*** Opening of Excerpted records ***

(** * Penalty-method auction benchmark: [auction_optimization.py]

    A shallow embedding of the penalty potential, the analytical oracle and
    the driver [main], together with the properties stated about them.

    Numbers: the Python code computes on NumPy [float64] arrays.  Here a
    number is an exact rational ([Q]); rounding, infinities and NaN are not
    part of the model.  Equality of numbers is [Qeq] (written [==]).
    Arrays are one-dimensional, modelled as lists.  The properties proved
    over [Q] are the ones that do not depend on a result being exact; where
    rounding decides (the sum of the initial allocations), module
    [Binary64] evaluates the same code on IEEE 754 binary64 numbers. *)

From Stdlib Require Import QArith Qminmax Qabs Lqa Ascii String.
From Stdlib Require Uint63 PrimFloat.
From stdpp Require Import base list strings.

Open Scope Q_scope.

(** ** NumPy primitives used by the program *)

(** A one-dimensional [float64] array. *)
Abbreviation ndarray := (list Q).

Module Np.

(** [np.zeros(n)], [np.ones(n)] *)
Definition zeros (n : nat) : ndarray := replicate n 0.
Definition ones (n : nat) : ndarray := replicate n 1.

(** [np.sum(a)]: 0 for the empty array. *)
Definition sum (a : ndarray) : Q := fold_left Qplus a 0.

(** [-a] *)
Definition neg (a : ndarray) : ndarray := Qopp <$> a.

(** [a - c], [a / c] for a scalar [c] *)
Definition sub_scalar (a : ndarray) (c : Q) : ndarray := (fun t => t - c) <$> a.
Definition div_scalar (a : ndarray) (c : Q) : ndarray := (fun t => t / c) <$> a.

(** [np.maximum(0, a)] for an array and for a scalar *)
Definition maximum0 (a : ndarray) : ndarray := Qmax 0 <$> a.
Definition maximum0_scalar (c : Q) : Q := Qmax 0 c.

(** [a ** 2] *)
Definition square (a : ndarray) : ndarray := (fun t => t ^ 2) <$> a.

(** Element-wise binary operation on two arrays with NumPy's broadcasting
    rule for one dimension: equal lengths, or one side of length 1;
    anything else raises [ValueError] ([None]). *)
Definition broadcast (f : Q -> Q -> Q) (a b : ndarray) : option ndarray :=
  if Nat.eqb (length a) (length b) then Some (zip_with f a b)
  else match a, b with
       | _, [c] => Some ((fun t => f t c) <$> a)
       | [c], _ => Some ((fun t => f c t) <$> b)
       | _, _ => None
       end.

Definition mul := broadcast Qmult.
Definition sub := broadcast Qminus.

(** [np.argmax(v)]: the scan keeps the first index whose element is
    strictly greater than every earlier one; it raises on an empty array. *)
Fixpoint argmax_from (best_i : nat) (best : Q) (i : nat) (l : list Q) : nat :=
  match l with
  | [] => best_i
  | y :: l' =>
      match Qcompare y best with
      | Gt => argmax_from i y (S i) l'
      | _ => argmax_from best_i best (S i) l'
      end
  end.

Definition argmax (v : ndarray) : option nat :=
  match v with
  | [] => None
  | y :: l => Some (argmax_from 0 y 1 l)
  end.

End Np.

(** ** The penalty potential (lines 6-39) *)

Definition potential (z v : ndarray) (mu : Q) : option Q :=
  let n := length v in
  let x := take n z in
  let p := drop n z in
  let revenue_term := - Np.sum p in
  let penalty_alloc_bounds :=
    Np.sum (Np.square (Np.maximum0 (Np.neg x)))
    + Np.sum (Np.square (Np.maximum0 (Np.sub_scalar x 1))) in
  let penalty_total_alloc := (Np.maximum0_scalar (Np.sum x - 1)) ^ 2 in
  let penalty_payment_nonneg := Np.sum (Np.square (Np.maximum0 (Np.neg p))) in
  vx ← Np.mul v x;
  d ← Np.sub p vx;
  let penalty_ir := Np.sum (Np.square (Np.maximum0 d)) in
  let penalty :=
    penalty_alloc_bounds + penalty_total_alloc + penalty_payment_nonneg
    + penalty_ir in
  Some (revenue_term + (mu / 2) * penalty).

(** [potential] with its default [mu=100.0]. *)
Definition potential_default (z v : ndarray) : option Q := potential z v 100.

(** ** The analytical oracle (lines 41-56)

    [np.argmax] raises on an empty array ([None]).  The index it returns
    is in range, so the two item assignments never fall outside their
    arrays (where the list update below would do nothing and NumPy would
    raise). *)

Definition analytical_optimal_solution (v : ndarray) : option ndarray :=
  let n := length v in
  let x_opt := Np.zeros n in
  let p_opt := Np.zeros n in
  i_star ← Np.argmax v;
  v_star ← v !! i_star;
  let x_opt := <[i_star := 1]> x_opt in
  let p_opt := <[i_star := v_star]> p_opt in
  Some (x_opt ++ p_opt).

(** ** The potential as the specification writes it, entry by entry *)

Module Spec.

(** [sum_{i < n} f i] *)
Fixpoint bigsum (n : nat) (f : nat -> Q) : Q :=
  match n with
  | O => 0
  | S k => bigsum k f + f k
  end.

Section Formula.
Variables (n : nat) (z v : list Q).

Definition x_ (i : nat) : Q := nth i z 0.
Definition p_ (i : nat) : Q := nth (n + i) z 0.
Definition v_ (i : nat) : Q := nth i v 0.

*** Close of Excerpted records ***

▸ What to do
Return exactly what appears in the records from the line with "vx ← Np.mul v x;" through the final line, and nothing else.

▸ Task solution
  vx ← Np.mul v x;
  d ← Np.sub p vx;
  let penalty_ir := Np.sum (Np.square (Np.maximum0 d)) in
  let penalty :=
    penalty_alloc_bounds + penalty_total_alloc + penalty_payment_nonneg
    + penalty_ir in
  Some (revenue_term + (mu / 2) * penalty).

(** [potential] with its default [mu=100.0]. *)
Definition potential_default (z v : ndarray) : option Q := potential z v 100.

(** ** The analytical oracle (lines 41-56)

    [np.argmax] raises on an empty array ([None]).  The index it returns
    is in range, so the two item assignments never fall outside their
    arrays (where the list update below would do nothing and NumPy would
    raise). *)

Definition analytical_optimal_solution (v : ndarray) : option ndarray :=
  let n := length v in
  let x_opt := Np.zeros n in
  let p_opt := Np.zeros n in
  i_star ← Np.argmax v;
  v_star ← v !! i_star;
  let x_opt := <[i_star := 1]> x_opt in
  let p_opt := <[i_star := v_star]> p_opt in
  Some (x_opt ++ p_opt).

(** ** The potential as the specification writes it, entry by entry *)

Module Spec.

(** [sum_{i < n} f i] *)
Fixpoint bigsum (n : nat) (f : nat -> Q) : Q :=
  match n with
  | O => 0
  | S k => bigsum k f + f k
  end.

Section Formula.
Variables (n : nat) (z v : list Q).

Definition x_ (i : nat) : Q := nth i z 0.
Definition p_ (i : nat) : Q := nth (n + i) z 0.
Definition v_ (i : nat) : Q := nth i v 0.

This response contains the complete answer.